The odds ratios corrected for unmeasured confounder(s) are shown in Figure 1. For instance, if the odds ratio of IUGR comparing the presence versus absence of an unmeasured confounder was 2.0, the bias-corrected odds ratio for each of the three scenarios were 0.7 (95% CI 0.5, 1.1) for pre-gestation periodontal treatment, 1.2 (95% CI 0.9, 1.8) for periodontal treatment during pregnancy, and 1.5 (95% CI 1.3, 1.8) for periodontal treatment post-gestation. For odds ratios of the unmeasured confounder over 5, the bias-corrected odds ratio were enhanced for both periodontal treatment during pregnancy and post-gestation. These findings confirm the confounder-adjusted odds ratios reported earlier (Table 3), and when unmeasured confounding is taken into account, the associations between periodontal treatment both during pregnancy and post-gestation are associated with increased odds of IUGR.

Figure 1.

Sensitivity Analysis for Unmeasured Confounding Between Periodontal Treatment Before, During and Post-Gestation and IUGR. Sensitivity analysis to evaluate the impact of unmeasured confounding of the association between periodontal treatment before (top panel), during (middle panel), and post-gestation (bottom panel) and IUGR. The observed confounder-adjusted odds ratio and 95% confidence interval are also shown for each panel.

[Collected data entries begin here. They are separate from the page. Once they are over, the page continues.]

(* ===== verification/FastTierTheorems.v ===== *)
(** * FastTierTheorems: the properties of the block cache *)

From S2P Require Import Prelude FastTier FastTierProofs.

Local Open Scope Z_scope.

(** ** Lemmas *)

Definition any_content : Key -> list byte -> Prop := fun _ _ => True.

Lemma core_weaken (P Q : Key -> list byte -> Prop) bs h sl res g pend :
  core P bs h sl res g pend -> (forall k d, is_Some (res !! k) -> P k d -> Q k d) ->
  core Q bs h sl res g pend.
Proof.
  intros I W. constructor; try apply I. intros k pl E.
  destruct (c_data _ _ _ _ _ _ _ I _ _ E) as (d & ? & ? & ? & ?). exists d. eauto 10.
Qed.

Lemma Admit_accepts k d pf io c c' : Admit k d pf io c = (c', (true, None)) ->
  resident c !! k = None /\ exists pl, resident c' !! k = Some pl.
Proof.
  unfold Admit. destruct (_ <? _); [done|]. case_bool_decide as R; [done|].
  destruct (if pf then _ else _) as [f b]. destruct (negb b); [done|].
  destruct (placeLocked _ _) as [c1 [[p s]|]]; [|done]. destruct (heap c1 !! p); [|done].
  destruct (slab_write _ _ _ _ _); [|done]. intros [= <-]. split; [by apply eq_None_not_Some|].
  eexists. apply lookup_insert_eq.
Qed.

(** A resident block on a slab in service reads back whole. *)
Lemma Read_resident P c k pl : tinv P c -> resident c !! k = Some pl ->
  exists d, (Read k true c).2 = Some d /\ P k d.
Proof.
  intros I E. destruct (c_data _ _ _ _ _ _ _ I _ _ E) as (d & Hd & Ld & _ & Pd).
  exists d. split; [|done].
  destruct (c_res _ _ _ _ _ _ _ I _ _ E) as (s & Hs & Hl).
  destruct (c_reg _ _ _ _ _ _ _ I _ _ Hl) as (s0 & Hs0 & _ & Rv & Cl & _).
  rewrite Hs in Hs0. injection Hs0 as <-.
  unfold Read, Read_begin. rewrite E. unfold Read_slab. simpl. rewrite Hs. unfold slab_read.
  rewrite Rv, Cl. simpl. unfold data_of in Hd. rewrite Hs in Hd. simpl in Hd. injection Hd as ->.
  rewrite Ld, Z.ltb_irrefl. unfold Read_end. simpl. rewrite lookup_insert_eq. simpl.
  by rewrite Z.eqb_refl.
Qed.

(** ** First reads *)

Definition fr_ok (f : firstReads) : Prop :=
  NoDup (forder f) /\ (forall k, k ∈ seen f <-> k ∈ forder f) /\
  zlen (forder f) <= Z.max 0 (limit f).

Lemma elem_of_remove_key k k' ks : k' ∈ remove_key k ks <-> k' ∈ ks /\ k' <> k.
Proof.
  unfold remove_key. rewrite list_elem_of_In, List.filter_In, list_elem_of_In, negb_true_iff,
    bool_decide_eq_false. done.
Qed.

Lemma sawBefore_ok k f : fr_ok f -> fr_ok (sawBefore k f).1.
Proof.
  intros (ND & S & L). unfold sawBefore. case_bool_decide as K; [by split_and!|].
  destruct (Z.leb_spec (limit f) 0) as [N|N]; [by split_and!|]. simpl.
  destruct (Z.leb_spec (limit f) (zlen (forder f))) as [F|F].
  - destruct (forder f) as [|o rest] eqn:Eo; [unfold zlen in F; simpl in F; lia|]. simpl.
    apply NoDup_cons in ND as [No ND]. unfold zlen in *. simpl in *. split_and!.
    + apply NoDup_app. split_and!; auto; [|apply NoDup_singleton].
      intros x Hx ->%list_elem_of_singleton. apply K, S. set_solver.
    + intros x. simpl. rewrite elem_of_union, elem_of_difference, S, elem_of_app, elem_of_cons, !elem_of_singleton.
      rewrite list_elem_of_singleton. split; [naive_solver|]. intros [Hx| ->]; [|auto].
      right. split; [auto|]. by intros ->.
    + simpl. rewrite zlen_app. unfold zlen in *. simpl. lia.
  - simpl. split_and!.
    + apply NoDup_app. split_and!; auto; [|apply NoDup_singleton].
      intros x Hx ->%list_elem_of_singleton. by apply K, S.
    + intros x. simpl. rewrite elem_of_union, S, elem_of_app, elem_of_singleton, list_elem_of_singleton. tauto.
    + simpl. rewrite zlen_app. unfold zlen in *. simpl. lia.
Qed.

Lemma forget_ok k f : fr_ok f -> fr_ok (forget k f).
Proof.
  intros (ND & S & L). unfold forget. case_bool_decide; [|by split_and!]. split_and!; simpl.
  - unfold remove_key. apply NoDup_ListNoDup, List.NoDup_filter. by apply NoDup_ListNoDup.
  - intros x. rewrite elem_of_difference, elem_of_remove_key, S, elem_of_singleton. done.
  - unfold zlen, remove_key in *. pose proof (List.filter_length_le
      (fun k' => negb (bool_decide (k' = k))) (forder f)). lia.
Qed.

The unmeasured confounding bias-corrected odds ratio of IUGR for each of the three periodontal treatment periods are shown for prevalence estimates varying from 0.5 to 6.0% of the unmeasured confounder among both the IUGR and non-IUGR groups. The odds ratio of IUGR in relation to the unmeasured confounder is assumed to be 1.25. The red circle for each panel shows the bias-corrected odds ratio for one scenario of the prevalence of the unmeasured confounder of 2% and 4% among IUGR and non-IUGR groups, respectively, and the odds ratio of IUGR in relation to the unmeasured confounder of 1.25. The bias-corrected odds ratio for each of the three scenarios are 0.9 (95% CI 0.6, 1.5) for pre-gestation periodontal treatment, 1.6 (95% CI 1.1, 2.3) for periodontal treatment during pregnancy, and 2.0 (95% CI 1.6, 2.3) for periodontal treatment post-gestation

To determine whether severity of post-gestation periodontal care was associated with the likelihood of IUGR, we developed a four-category measure capturing the number of claims for post-gestational maternal periodontal care: zero, one, two, and three or more. The rate of IUGR increased from 6.1% for those with no periodontal care to 8.1% among those with 1 instance of periodontal treatment, 9.8% for those with 2 instances of periodontal treatment, and peaking at 11.1% for those with 3 or more instances of periodontal treatment after birth (P < 0.01).